The Trump administration finalized long-planned overhauls to the Stark and anti-kickback laws Friday, and the changes are getting mixed reviews from providers.
Hospital groups including the American Hospital Association (AHA) and the Federation of American Hospitals (FAH) were optimistic about the regulatory changes, while physician groups such as the American Medical Group Association (AMGA) expressed skepticism.
The goal of updating both laws is to make it easier for providers to engage in care coordination and value-based care programs without running afoul of the statutes. In a statement, AHA Executive Vice President Tom Nickels commended the Department of Health and Human Services (HHS) for its work to ease these barriers.
"Outdated regulations created unnecessary roadblocks to the kind of collaboration and coordination that enables caregivers to meet all of their patients’ health care needs, whether in the hospital, the doctor’s office or their own homes," Nickels said. "The changes finalized should help to replace numerous waivers of these same regulations needed to experiment with collaborative and innovative care and remove 'impediments to robust, innovative programs' noted in a 2016 report from the Department to Congress."
FAH CEO Chip Kahn also praised the rule in a tweet, saying the policy updates "enable doctors and hospitals to develop innovations in patient care and cost control."
Centers for Medicare & Medicaid Services (CMS) Administrator Seema Verma said that as the agency aimed to gauge the biggest barriers to participation in value-based care, compliance with these two laws were a frequent source of complaints.
CMS' regulatory overhaul includes new safe harbors for the anti-kickback law and new exemptions to the Stark Law to allow for greater flexibility, For example, the regulations clarify how medical device and durable medical equipment companies can participate in care coordination arrangements for digital health platforms.
The agency also made some changes in response to provider concerns, such as lowering the level of downside risk necessary to qualify for the new anti-kickback safe harbors.
Darryl Drevna, senior director of regulatory affairs at AMGA, said in a statement to Fierce Healthcare that while the final rules "demonstrate a willingness to help providers move toward value-based care," the risk requirements will still be a hard sell, even at a lower rate.
"AMGA members need a consistent set of rules that do not change based on the level of risk," Drevna said. "Requiring providers to adapt to new clinical, administrative and financial processes to satisfy a new safe harbor does not serve as an incentive to enter into sophisticated value-based arrangements.”
Anders Gilberg, senior vice president of government affairs at the Medical Group Management Association, said in a statement to Fierce Healthcare that while the group can appreciate the efforts to update both laws, both have become too cumbersome "to the point where it is beyond comprehension to the average physician or practice administrator."

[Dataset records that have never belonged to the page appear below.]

(** [load_completed]. *)
Definition load_completed (request : DeletionRequest) : P (option DeletionPlan) :=
  let* existing := lookup (fun d => deletion_operations d !! rq_operation_id request) in
  match existing with
  | None => ret None
  | Some row =>
      let '(expected_kind, expected_id) := target_parts (rq_target request) in
      if negb (bool_decide (do_user_ref row = rq_user_ref request))
         || negb (bool_decide (do_target_kind row = expected_kind))
         || negb (bool_decide (do_target_id row = expected_id))
      then throw OperationConflict
      else if negb (bool_decide (do_state row = "complete")) then ret None else
      let* stored := lookup (stored_effects (rq_operation_id request)) in
      let* effects := lift (decode_effects stored) in
      ret (Some (mk_plan (rq_operation_id request)
        (sort_by (fun a b => (class_rank (ef_class a) <=? class_rank (ef_class b))%nat) effects)))
  end.

(** [schedule_blob_task]. *)
Definition schedule_blob_task (operation_id : Uuid) (blob : string * string) : P () :=
  let* task_id := now_v7 in
  statement (insert_blob_task task_id operation_id blob.1 blob.2).

(** The body of the loop of [remove_final_owner_source] for one source. *)
Definition remove_source (request : DeletionRequest) (post_id source_id : Uuid) : P () :=
  let target := target_id (rq_target request) in
  statement (fun d => Ok (set_outbox_events (delete_where (fun _ o =>
    (bool_decide (o_aggregate_id o = target) || bool_decide (o_aggregate_id o = post_id))
    && negb (bool_decide (o_event_type o = Publishing.REMOVED_EVENT))) (outbox_events d)) d)) ;;;
  mapErr (fun _ => Publication) (Publishing.append_removal (rq_user_ref request) source_id
    (rq_operation_id request)
    (match rq_target request with TCapture _ => "capture" | TConnection _ => "account" end) target) ;;;
  statement (insert_local_removal (rq_user_ref request) source_id
    (mk_local_removal_row post_id (rq_operation_id request))) ;;;
  statement (fun d => Ok (set_social_analysis_links
    (delete_where (fun _ l => bool_decide (al_social_source_id l = source_id)) (social_analysis_links d)) d)) ;;;
  statement (delete_source_revisions source_id) ;;;
  statement (delete_source_row source_id).

(** The official holdings of a post by an owner, an excluded account apart. *)
Definition official_holding (owner post_id : Uuid) (excluded : option Uuid) (d : db) : Z :=
  count_where (posts d) (fun id p => bool_decide (id = post_id)
    && match p_account_id p with
       | Some account_id =>
           match accounts d !! account_id with
           | Some a => bool_decide (a_user_ref a = owner) && negb (bool_decide (excluded = Some account_id))
           | None => false
           end
       | None => false
       end).

(** [remove_final_owner_source]. *)
Definition remove_final_owner_source (request : DeletionRequest) (post_id : Uuid) : P () :=
  let owner := rq_user_ref request in
  let excluded := match rq_target request with TConnection id => Some id | TCapture _ => None end in
  let except := match rq_target request with TCapture id => id | TConnection _ => nil_uuid end in
  let* held := lookup (fun d => (other_captures owner post_id except d, official_holding owner post_id excluded d)) in
  if (0 <? held.1)%Z || (0 <? held.2)%Z then ret () else
  let* source_ids := lookup (fun d => (select (social_sources d) (fun _ s => source_of owner post_id s)).*1) in
  forM_ source_ids (remove_source request post_id).

(** The loop body over the raw objects of a removed post. *)
Definition remove_raw_object (operation_id raw_id : Uuid) : P () :=
  let* raw := lookup (fun d =>
    if exists_where (post_revisions d) (fun _ rev => bool_decide (rev_raw_object_id rev = raw_id))
       || exists_where (export_records d) (fun _ x => bool_decide (xr_raw_object_id x = Some raw_id))
    then None else (fun r => (raw_blob_ref r, raw_content_hash r)) <$> raw_objects d !! raw_id) in
  match raw with
  | None => ret ()
  | Some blob => schedule_blob_task operation_id blob ;;; statement (delete_raw_object_row raw_id)
  end.

(** The archived bytes of a post's media. *)
Definition media_blobs (post_id : Uuid) (d : db) : list (string * string) :=
  omap (fun kv => match m_blob_ref kv.2, m_content_hash kv.2 with
                  | Some blob_ref, Some hash => Some (blob_ref, hash)
                  | _, _ => None
                  end) (select (media d) (fun _ m => bool_decide (m_post_id m = post_id))).

(** [remove_unreferenced_post]. *)
Definition remove_unreferenced_post (operation_id post_id : Uuid) : P () :=
  let* held := lookup (fun d =>
    (count_where (captures d) (fun _ c => bool_decide (c_post_id c = Some post_id)),
     count_where (social_sources d) (fun _ s => bool_decide (ss_post_id s = post_id)),
     count_where (posts d) (fun id p => bool_decide (id = post_id) && bool_decide (is_Some (p_account_id p))))) in
  if (0 <? held.1.1)%Z || (0 <? held.1.2)%Z || (0 <? held.2)%Z then ret () else
  let* blobs := lookup (media_blobs post_id) in
  forM_ blobs (schedule_blob_task operation_id) ;;;
  statement (fun d => Ok (set_media (delete_where (fun _ m => bool_decide (m_post_id m = post_id)) (media d)) d)) ;;;
  statement (fun d => Ok (set_post_relations (delete_where (fun _ r => relates_to post_id r) (post_relations d)) d)) ;;;
  let* raw_ids := lookup (fun d => (fun kv => rev_raw_object_id kv.2) <$>
    select (post_revisions d) (fun _ rev => bool_decide (rev_post_id rev = post_id))) in
  statement (fun d => Ok (set_post_revisions
    (delete_where (fun _ rev => bool_decide (rev_post_id rev = post_id)) (post_revisions d)) d)) ;;;
  forM_ raw_ids (remove_raw_object operation_id) ;;;
  statement (fun d => Ok (set_tombstones
    (delete_where (fun _ t => bool_decide (t_post_id t = Some post_id)) (tombstones d)) d)) ;;;
  statement (delete_post_row post_id).
Lemma sources_removed_trans request p1 s1 p2 s2 d1 d2 d3 :
  sources_removed request p1 s1 d1 d2 -> sources_removed request p2 s2 d2 d3 ->
  sources_removed request (p1 ++ p2) (s1 ++ s2) d1 d3.
Proof.
  intros [R1 S1 V1 L1 G1 K1 N1 F1 O1 W1] [R2 S2 V2 L2 G2 K2 N2 F2 O2 W2]. split.
  - rewrite R2, R1. done.
  - intros id s. rewrite S2, S1, not_elem_of_app. tauto.
  - intros id r. rewrite V2, V1, not_elem_of_app. tauto.
  - intros id l. rewrite L2, L1, not_elem_of_app. tauto.
  - intros id [H|H]%elem_of_app; [|by apply G2]. destruct (G1 _ H) as [row Hrow].
    exists row. by eapply lookup_weaken.
  - by etrans.
  - intros k row H3 H1. destruct (local_source_removals d2 !! k) as [row2|] eqn:E.
    + destruct (N1 _ _ E H1). rewrite elem_of_app. auto.
    + destruct (N2 _ _ H3 E). rewrite elem_of_app. auto.
  - intros id [H|H]%elem_of_app; [|by apply F2]. destruct (F1 _ H) as (event & o & Ho & Hf).
    exists event, o. split; [|done]. apply O2; [done|]. intros p _. apply removal_not_retracted, Hf.
  - intros event o Ho Hk. apply O2; [apply O1; [done|]|]; intros p Hp; apply Hk; rewrite elem_of_app; auto.
  - intros event o [Ho|(id & Hid & Hf)]%W2; [|right; exists id; rewrite elem_of_app; auto].
    destruct (W1 _ _ Ho) as [|(id & Hid & Hf)]; [by left|right; exists id; rewrite elem_of_app; auto].
Qed.

Lemma append_removal_Ok owner source_id operation_id aggregate aggregate_id w w' :
  Publishing.append_removal owner source_id operation_id aggregate aggregate_id w = (Ok (), w') ->
  exists event payload now, outbox_events (w_db w) !! event = None
    /\ pl_body payload = RemovedBody source_id owner /\ pl_tenant_id payload = Publishing.tenant owner
    /\ w_db w' = set_outbox_events (<[event := new_outbox_row Publishing.REMOVED_EVENT aggregate aggregate_id payload
         (Some operation_id) None now]> (outbox_events (w_db w))) (w_db w).
Proof.
  unfold Publishing.append_removal. intros H. run_ok. sql_ok. simpl in *.
  eexists _, _, _. split; [exact H2|]. split; [|split; [|reflexivity]]; done.
Qed.
Lemma apply_chunks_complete owner export_run_id operation_id inputs fingerprint max_items j k w :
  let report := migration_dry_run inputs fingerprint in
  NoDup (in_item_key <$> inputs) -> plan_storable inputs fingerprint ->
  progress owner export_run_id operation_id report k (w_db w) -> is_Some (export_runs (w_db w) !! export_run_id) ->
  export_reprocessing_runs (w_db w) !! mint (w_minted w) = None ->
  (length inputs <= k + S j * max_items)%nat ->
  exists outcome w', apply_chunks owner export_run_id operation_id inputs fingerprint max_items j w = (Ok outcome, w')
    /\ oc_completed outcome = true /\ oc_report outcome = report
    /\ begun owner export_run_id operation_id report (length inputs) (w_db w').
Proof using Hh Hw.
  intros report Hn Hst Hp Hrun Hmint Hlen. destruct (render_keys inputs fingerprint Hn) as [Hk Hl].
  fold (migration_dry_run inputs fingerprint) in Hk, Hl. fold report in Hk, Hl.
  assert (forall k w outcome w', progress owner export_run_id operation_id report k (w_db w) ->
    apply_chunk owner export_run_id operation_id inputs fingerprint max_items w = (Ok outcome, w') ->
    begun owner export_run_id operation_id report (Nat.min (length inputs) (k + max_items)) (w_db w')
    /\ oc_completed outcome = bool_decide (Nat.min (length inputs) (k + max_items) = length inputs)
    /\ oc_report outcome = report) as Hstep.
  { intros k0 w0 outcome w' Hp0 (w2 & w3 & Hd2 & _ & _ & [[Hb Hd]|[Hb Hd]])%transaction_Ok;
      (eapply apply_chunk_body_Ok in Hb as [Hp' [run_id Hf]]; [|done|by rewrite Hd2]); [|done].
    injection Hf as ->. simpl. rewrite Hd. change (migration_apply inputs fingerprint) with report in *.
    by rewrite Hl in *. }
  apply or_introl with (B := begun owner export_run_id operation_id report k (w_db w)) in Hmint.
  revert k w Hp Hrun Hmint Hlen. induction j as [|j IH]; intros k w Hp Hrun Hmint Hlen;
    destruct (apply_chunk_run owner export_run_id operation_id inputs fingerprint max_items k w) as (outcome & w' & Ha);
    try done; destruct (Hstep _ _ _ _ Hp Ha) as (Hb & Hc & Hr).
  - exists outcome, w'. split; [done|]. rewrite Nat.min_l in Hb, Hc by lia. by rewrite Hc, bool_decide_eq_true_2.
  - destruct (IH (Nat.min (length inputs) (k + max_items)) w') as (outcome' & w'' & Ha' & H); [by right| |by right| |].
    + pose proof (apply_chunk_export_runs owner export_run_id operation_id inputs fingerprint max_items w) as Hx.
      rewrite Ha in Hx. simpl in Hx. by rewrite Hx.
    + lia.
    + exists outcome', w''. split; [|done]. simpl. apply bind_Ok. eauto.
Qed.
(* ===== verification/ExportArchive.v ===== *)
(** Archives of the Data Export (src/crates/threads-archive/src/data_export_archive.rs): inspection
    of the ZIP metadata under limits, extraction below a private root, and the parser of the one
    supported layout.

    The ZIP reader, the CP437 table and the JSON decoder are library code and a parameter
    ([ZipLibrary]); path components are those of the standard library on Unix. *)
From stdpp Require Import pretty.
From S2P Require Import Prelude Schema Store RawObjects.

Module ExportArchive.
Import Schema Store RawObjects.
Local Open Scope string_scope.
Local Open Scope rust_scope.

Definition SUPPORTED_EXPORT_VERSION : string := "threads-export-v1".
Definition PARSER_VERSION : string := "threads-export-v1-parser-1".
Definition MANIFEST : string := "threads_export.json".

Record ExportLimits := mk_limits {
  max_entries : Z;
  max_path_depth : Z;
  max_compressed_bytes : Z;
  max_decompressed_bytes : Z;
  max_compression_ratio : Z;
}.

Definition default_limits : ExportLimits :=
  mk_limits 1000 16 (64 * 1024 * 1024) (256 * 1024 * 1024) 100.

While the regulatory changes are welcomed, the rules could have gone further to ease burdens on physicians—and, to truly provide relief, Congress will need to step in, Gilberg said.
"We recognize HHS had the difficult task of implementing this overly complicated law and has limited ability to act within its statutory authority," Gilberg said. "Efforts to improve the Stark Law’s regulatory framework will be undercut by the law’s strict liability regime, disproportionate penalty provisions, and vexing construct. We continue to believe there is a significant need for Congressional action."
Policy experts at the American Medical Association were still processing the meaty regulations as of Monday afternoon, but in a letter (PDF) to the Trump administration in December 2019 the group expressed similar concerns about financial risk requirements, warning it could drive further industry consolidation.